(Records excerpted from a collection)
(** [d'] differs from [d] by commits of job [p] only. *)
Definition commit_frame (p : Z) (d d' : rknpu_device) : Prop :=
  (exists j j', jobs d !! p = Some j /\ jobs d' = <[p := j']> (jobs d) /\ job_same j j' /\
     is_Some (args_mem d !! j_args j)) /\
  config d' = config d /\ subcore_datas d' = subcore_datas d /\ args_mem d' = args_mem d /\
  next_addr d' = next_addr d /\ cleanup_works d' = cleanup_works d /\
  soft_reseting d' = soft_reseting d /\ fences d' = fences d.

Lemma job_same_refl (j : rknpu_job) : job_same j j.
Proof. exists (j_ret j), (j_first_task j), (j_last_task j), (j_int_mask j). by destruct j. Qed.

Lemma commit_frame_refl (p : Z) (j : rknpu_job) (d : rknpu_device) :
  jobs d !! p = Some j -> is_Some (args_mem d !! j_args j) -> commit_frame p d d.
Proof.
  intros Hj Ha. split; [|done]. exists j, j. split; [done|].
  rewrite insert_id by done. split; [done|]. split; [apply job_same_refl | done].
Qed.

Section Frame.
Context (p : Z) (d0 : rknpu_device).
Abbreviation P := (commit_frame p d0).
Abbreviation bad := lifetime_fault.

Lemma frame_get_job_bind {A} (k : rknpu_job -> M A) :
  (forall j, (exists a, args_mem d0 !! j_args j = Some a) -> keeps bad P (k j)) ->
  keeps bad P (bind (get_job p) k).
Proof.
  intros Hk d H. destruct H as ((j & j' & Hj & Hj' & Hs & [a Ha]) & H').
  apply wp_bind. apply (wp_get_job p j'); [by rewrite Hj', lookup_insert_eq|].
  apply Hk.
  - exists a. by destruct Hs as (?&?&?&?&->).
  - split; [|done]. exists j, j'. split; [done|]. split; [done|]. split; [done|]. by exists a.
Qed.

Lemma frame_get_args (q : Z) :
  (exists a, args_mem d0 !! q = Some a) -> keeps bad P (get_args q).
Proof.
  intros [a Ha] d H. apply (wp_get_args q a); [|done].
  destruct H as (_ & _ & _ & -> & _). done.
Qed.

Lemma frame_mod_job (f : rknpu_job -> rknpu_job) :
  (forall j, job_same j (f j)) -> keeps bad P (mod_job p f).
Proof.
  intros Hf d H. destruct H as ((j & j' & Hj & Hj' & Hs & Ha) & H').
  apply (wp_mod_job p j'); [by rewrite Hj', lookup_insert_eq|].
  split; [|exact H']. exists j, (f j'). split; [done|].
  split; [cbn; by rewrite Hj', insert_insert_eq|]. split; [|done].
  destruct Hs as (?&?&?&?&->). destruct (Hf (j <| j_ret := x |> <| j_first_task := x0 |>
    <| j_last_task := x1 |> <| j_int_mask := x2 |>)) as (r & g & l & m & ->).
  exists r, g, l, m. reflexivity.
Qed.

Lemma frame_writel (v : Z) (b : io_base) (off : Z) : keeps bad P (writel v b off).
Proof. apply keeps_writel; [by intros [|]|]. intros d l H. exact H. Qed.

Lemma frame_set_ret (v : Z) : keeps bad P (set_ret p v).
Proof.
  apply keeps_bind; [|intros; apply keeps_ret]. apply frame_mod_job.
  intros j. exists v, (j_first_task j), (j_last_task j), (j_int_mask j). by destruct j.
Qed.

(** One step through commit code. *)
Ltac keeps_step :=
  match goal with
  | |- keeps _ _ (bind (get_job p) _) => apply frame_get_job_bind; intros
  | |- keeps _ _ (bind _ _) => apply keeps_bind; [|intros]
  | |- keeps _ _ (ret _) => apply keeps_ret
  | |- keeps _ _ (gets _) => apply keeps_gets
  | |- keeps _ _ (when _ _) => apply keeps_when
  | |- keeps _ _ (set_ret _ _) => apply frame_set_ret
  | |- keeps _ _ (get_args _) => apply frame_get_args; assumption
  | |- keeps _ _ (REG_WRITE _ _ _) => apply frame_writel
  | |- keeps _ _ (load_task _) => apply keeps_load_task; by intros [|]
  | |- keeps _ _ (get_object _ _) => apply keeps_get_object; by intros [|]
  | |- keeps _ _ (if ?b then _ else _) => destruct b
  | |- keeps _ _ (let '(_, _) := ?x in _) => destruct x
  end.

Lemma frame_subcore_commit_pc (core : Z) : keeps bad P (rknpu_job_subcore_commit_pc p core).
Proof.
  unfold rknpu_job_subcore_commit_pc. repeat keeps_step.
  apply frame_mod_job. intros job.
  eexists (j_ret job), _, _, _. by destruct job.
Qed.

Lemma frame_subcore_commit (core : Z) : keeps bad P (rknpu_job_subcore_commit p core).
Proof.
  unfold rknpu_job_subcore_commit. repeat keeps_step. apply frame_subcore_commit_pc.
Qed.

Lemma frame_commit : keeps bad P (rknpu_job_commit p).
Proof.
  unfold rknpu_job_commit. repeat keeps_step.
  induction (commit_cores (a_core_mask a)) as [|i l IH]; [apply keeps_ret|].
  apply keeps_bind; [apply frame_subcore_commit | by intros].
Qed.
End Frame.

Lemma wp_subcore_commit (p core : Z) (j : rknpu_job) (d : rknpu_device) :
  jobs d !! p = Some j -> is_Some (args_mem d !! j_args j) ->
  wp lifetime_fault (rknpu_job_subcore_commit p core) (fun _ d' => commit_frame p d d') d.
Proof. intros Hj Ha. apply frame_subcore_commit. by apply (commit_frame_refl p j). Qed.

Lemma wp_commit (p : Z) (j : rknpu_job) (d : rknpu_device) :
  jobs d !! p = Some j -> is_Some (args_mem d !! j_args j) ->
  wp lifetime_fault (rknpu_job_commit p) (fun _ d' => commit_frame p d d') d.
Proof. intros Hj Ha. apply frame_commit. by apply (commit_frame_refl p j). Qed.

--

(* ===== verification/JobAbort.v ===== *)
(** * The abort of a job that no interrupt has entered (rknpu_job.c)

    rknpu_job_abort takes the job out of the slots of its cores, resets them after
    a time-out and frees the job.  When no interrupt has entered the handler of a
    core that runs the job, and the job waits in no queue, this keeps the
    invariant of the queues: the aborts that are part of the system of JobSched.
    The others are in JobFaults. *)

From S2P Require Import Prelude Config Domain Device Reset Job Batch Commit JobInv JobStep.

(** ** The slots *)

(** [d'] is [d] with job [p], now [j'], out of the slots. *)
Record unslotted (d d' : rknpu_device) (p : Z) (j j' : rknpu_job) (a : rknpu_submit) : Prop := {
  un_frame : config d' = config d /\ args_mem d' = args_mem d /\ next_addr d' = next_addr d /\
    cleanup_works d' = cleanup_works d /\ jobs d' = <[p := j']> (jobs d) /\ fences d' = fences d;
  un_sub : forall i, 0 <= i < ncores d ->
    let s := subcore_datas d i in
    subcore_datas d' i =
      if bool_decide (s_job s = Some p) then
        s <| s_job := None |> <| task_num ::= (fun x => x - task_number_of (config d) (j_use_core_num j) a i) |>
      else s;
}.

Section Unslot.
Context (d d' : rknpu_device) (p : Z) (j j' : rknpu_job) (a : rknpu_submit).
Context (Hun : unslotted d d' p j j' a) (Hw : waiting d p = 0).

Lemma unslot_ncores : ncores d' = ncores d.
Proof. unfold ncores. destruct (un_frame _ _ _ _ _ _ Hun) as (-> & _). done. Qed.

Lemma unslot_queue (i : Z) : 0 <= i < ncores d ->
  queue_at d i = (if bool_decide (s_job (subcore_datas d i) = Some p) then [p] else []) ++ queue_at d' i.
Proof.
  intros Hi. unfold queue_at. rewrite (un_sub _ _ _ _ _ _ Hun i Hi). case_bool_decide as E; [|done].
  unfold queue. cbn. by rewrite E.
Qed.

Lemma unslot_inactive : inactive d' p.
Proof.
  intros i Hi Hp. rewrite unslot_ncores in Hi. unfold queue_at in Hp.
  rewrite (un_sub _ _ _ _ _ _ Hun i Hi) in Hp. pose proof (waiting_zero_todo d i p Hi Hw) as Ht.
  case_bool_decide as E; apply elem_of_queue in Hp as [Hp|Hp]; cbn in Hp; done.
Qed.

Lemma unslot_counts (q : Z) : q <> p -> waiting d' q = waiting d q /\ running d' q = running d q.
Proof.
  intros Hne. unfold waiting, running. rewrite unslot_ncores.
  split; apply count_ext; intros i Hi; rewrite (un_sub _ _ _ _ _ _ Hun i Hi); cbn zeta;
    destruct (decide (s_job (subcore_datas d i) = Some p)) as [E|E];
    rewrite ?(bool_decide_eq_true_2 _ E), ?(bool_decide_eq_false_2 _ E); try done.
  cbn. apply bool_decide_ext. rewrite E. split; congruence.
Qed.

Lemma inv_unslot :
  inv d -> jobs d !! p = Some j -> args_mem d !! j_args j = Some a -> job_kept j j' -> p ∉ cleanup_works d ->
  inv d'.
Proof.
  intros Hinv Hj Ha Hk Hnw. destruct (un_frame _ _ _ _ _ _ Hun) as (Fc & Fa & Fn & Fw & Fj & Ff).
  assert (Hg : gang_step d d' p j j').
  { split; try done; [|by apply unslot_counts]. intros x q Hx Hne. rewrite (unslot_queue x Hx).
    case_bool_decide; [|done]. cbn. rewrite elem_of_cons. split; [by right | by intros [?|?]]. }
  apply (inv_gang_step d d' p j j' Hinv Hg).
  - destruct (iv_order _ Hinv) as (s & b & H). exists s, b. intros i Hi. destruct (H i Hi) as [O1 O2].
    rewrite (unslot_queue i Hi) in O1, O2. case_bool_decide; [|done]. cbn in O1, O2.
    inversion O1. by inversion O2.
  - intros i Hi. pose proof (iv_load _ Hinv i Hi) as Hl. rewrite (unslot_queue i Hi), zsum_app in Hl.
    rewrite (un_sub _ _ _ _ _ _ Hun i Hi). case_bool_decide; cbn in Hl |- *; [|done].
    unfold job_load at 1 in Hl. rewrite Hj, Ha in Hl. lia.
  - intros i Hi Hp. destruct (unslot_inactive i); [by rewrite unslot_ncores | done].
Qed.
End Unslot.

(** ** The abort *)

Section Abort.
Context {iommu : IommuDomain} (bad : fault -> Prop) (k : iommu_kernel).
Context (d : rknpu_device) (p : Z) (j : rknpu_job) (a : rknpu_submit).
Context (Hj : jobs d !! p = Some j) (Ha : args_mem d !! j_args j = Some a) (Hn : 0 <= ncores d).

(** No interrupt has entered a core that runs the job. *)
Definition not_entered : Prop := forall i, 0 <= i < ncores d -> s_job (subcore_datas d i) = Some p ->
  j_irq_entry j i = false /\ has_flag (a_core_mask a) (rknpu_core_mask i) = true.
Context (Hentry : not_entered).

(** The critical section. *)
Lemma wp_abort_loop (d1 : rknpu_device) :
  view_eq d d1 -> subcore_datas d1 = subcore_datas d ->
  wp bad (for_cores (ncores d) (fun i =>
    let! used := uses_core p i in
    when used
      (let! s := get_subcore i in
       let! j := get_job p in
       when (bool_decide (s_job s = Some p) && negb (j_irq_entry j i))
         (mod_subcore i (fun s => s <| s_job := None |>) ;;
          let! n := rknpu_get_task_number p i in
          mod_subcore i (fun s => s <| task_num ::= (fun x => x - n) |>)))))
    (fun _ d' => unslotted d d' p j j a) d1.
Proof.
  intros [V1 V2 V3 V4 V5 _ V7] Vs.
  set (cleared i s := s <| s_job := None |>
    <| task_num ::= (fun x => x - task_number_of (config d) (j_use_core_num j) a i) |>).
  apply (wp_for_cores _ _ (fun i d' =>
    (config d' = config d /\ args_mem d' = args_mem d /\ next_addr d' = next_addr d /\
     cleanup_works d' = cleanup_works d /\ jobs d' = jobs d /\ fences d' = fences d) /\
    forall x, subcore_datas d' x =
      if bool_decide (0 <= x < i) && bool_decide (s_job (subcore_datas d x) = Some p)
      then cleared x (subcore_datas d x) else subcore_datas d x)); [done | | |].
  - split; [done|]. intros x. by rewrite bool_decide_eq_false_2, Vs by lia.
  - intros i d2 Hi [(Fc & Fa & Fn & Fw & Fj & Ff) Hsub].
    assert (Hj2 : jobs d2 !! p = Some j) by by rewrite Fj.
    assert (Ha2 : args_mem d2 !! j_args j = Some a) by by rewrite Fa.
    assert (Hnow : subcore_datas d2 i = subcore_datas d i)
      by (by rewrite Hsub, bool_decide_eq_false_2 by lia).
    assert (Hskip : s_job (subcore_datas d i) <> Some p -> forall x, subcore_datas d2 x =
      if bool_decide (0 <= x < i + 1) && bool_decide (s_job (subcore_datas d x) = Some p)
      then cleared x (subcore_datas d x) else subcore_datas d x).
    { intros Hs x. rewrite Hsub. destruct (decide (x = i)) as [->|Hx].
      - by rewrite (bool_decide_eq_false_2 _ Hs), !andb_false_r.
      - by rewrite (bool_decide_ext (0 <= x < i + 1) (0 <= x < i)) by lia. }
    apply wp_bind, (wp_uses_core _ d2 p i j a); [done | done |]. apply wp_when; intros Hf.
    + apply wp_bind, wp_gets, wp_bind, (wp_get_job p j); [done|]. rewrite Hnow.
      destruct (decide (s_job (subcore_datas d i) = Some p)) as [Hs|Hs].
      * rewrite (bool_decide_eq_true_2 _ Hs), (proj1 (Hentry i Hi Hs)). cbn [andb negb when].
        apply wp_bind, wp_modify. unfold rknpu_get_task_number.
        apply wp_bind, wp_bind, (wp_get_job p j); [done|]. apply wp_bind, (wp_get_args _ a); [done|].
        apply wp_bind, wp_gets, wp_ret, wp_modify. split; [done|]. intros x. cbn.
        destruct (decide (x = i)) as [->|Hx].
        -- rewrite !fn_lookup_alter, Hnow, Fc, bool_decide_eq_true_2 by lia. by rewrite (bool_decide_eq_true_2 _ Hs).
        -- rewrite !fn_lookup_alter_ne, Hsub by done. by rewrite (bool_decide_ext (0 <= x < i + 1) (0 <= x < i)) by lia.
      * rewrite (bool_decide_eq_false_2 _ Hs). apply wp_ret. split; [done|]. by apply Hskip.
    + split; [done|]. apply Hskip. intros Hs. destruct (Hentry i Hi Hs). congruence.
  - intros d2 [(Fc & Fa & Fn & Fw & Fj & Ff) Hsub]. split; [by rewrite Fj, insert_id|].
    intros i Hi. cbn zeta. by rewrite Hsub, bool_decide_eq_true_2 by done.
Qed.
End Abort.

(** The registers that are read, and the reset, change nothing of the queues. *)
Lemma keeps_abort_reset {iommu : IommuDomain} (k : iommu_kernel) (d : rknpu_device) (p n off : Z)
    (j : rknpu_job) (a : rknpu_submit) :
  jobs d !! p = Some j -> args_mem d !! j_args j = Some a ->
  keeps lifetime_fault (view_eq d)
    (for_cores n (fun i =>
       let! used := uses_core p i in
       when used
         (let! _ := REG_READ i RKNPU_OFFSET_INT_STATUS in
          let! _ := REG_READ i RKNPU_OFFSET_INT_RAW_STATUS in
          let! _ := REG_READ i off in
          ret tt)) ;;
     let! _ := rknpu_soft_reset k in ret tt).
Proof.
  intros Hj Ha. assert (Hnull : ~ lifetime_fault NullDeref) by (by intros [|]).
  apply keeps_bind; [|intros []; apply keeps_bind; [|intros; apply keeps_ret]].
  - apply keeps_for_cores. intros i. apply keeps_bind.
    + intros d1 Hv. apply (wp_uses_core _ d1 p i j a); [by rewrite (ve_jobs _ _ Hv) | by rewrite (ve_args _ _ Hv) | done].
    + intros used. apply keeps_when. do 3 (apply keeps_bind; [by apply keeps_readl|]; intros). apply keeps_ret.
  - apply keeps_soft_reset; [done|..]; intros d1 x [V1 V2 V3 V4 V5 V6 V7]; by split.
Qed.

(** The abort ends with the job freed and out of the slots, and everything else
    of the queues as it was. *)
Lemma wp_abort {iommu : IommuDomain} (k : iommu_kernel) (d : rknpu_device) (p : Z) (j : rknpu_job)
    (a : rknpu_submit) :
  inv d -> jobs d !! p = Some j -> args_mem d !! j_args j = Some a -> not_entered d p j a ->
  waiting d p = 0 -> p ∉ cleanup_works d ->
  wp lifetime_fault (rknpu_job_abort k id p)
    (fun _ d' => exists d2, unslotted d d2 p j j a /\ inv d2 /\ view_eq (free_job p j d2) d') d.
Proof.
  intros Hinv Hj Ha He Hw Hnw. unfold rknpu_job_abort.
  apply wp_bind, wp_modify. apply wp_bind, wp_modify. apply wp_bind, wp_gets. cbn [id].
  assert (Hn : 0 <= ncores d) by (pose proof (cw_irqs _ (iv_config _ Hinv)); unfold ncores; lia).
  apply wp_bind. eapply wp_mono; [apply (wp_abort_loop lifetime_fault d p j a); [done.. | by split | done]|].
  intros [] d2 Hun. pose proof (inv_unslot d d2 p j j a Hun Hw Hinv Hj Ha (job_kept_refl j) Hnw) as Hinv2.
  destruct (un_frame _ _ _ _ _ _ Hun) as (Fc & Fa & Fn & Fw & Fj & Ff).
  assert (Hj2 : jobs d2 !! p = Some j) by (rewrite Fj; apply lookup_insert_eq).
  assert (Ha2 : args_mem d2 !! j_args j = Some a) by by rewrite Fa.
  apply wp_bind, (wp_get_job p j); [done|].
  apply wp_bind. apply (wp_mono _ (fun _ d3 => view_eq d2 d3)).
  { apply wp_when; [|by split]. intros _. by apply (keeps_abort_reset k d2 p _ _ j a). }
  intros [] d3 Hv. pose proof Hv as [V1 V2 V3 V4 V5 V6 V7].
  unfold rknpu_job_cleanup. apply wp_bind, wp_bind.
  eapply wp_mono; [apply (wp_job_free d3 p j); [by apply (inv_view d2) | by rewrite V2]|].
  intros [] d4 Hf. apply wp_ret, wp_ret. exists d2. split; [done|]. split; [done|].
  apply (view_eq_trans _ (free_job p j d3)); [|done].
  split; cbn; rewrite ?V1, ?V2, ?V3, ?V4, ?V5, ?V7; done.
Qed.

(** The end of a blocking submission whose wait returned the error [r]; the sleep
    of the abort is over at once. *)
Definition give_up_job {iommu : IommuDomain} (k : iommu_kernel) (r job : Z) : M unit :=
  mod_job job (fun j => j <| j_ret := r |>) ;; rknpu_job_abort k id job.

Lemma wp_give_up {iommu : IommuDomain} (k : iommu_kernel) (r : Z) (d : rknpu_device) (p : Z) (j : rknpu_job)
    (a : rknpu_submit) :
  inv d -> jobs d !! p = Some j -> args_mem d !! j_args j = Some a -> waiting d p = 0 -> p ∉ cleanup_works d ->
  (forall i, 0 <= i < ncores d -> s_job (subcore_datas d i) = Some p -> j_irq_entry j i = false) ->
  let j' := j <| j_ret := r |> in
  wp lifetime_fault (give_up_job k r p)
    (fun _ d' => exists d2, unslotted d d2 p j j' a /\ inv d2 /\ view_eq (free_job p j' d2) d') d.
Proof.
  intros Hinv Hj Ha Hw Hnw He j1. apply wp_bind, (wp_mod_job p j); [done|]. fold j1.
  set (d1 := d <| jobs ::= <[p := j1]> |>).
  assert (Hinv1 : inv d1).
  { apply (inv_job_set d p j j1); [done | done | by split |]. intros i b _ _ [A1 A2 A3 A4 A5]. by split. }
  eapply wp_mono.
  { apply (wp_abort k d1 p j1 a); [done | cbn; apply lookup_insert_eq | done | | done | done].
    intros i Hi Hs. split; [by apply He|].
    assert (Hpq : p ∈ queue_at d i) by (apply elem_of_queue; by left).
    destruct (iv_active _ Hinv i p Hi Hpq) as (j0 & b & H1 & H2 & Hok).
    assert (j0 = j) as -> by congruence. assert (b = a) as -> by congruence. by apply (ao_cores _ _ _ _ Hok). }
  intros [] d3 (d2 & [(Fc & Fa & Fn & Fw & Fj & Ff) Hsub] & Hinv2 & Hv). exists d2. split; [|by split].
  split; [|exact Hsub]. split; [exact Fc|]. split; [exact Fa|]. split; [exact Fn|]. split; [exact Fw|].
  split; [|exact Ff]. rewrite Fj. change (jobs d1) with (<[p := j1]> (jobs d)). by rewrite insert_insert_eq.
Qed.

### Task prompt
Please reproduce the lines from the line with "let! n := rknpu_get_task_number" to the line with "(j_use_core_num j) a i) |>).", both ends included, exactly as they appear above.

### Answer for this exercise
          let! n := rknpu_get_task_number p i in
          mod_subcore i (fun s => s <| task_num ::= (fun x => x - n) |>)))))
    (fun _ d' => unslotted d d' p j j a) d1.
Proof.
  intros [V1 V2 V3 V4 V5 _ V7] Vs.
  set (cleared i s := s <| s_job := None |>
    <| task_num ::= (fun x => x - task_number_of (config d) (j_use_core_num j) a i) |>).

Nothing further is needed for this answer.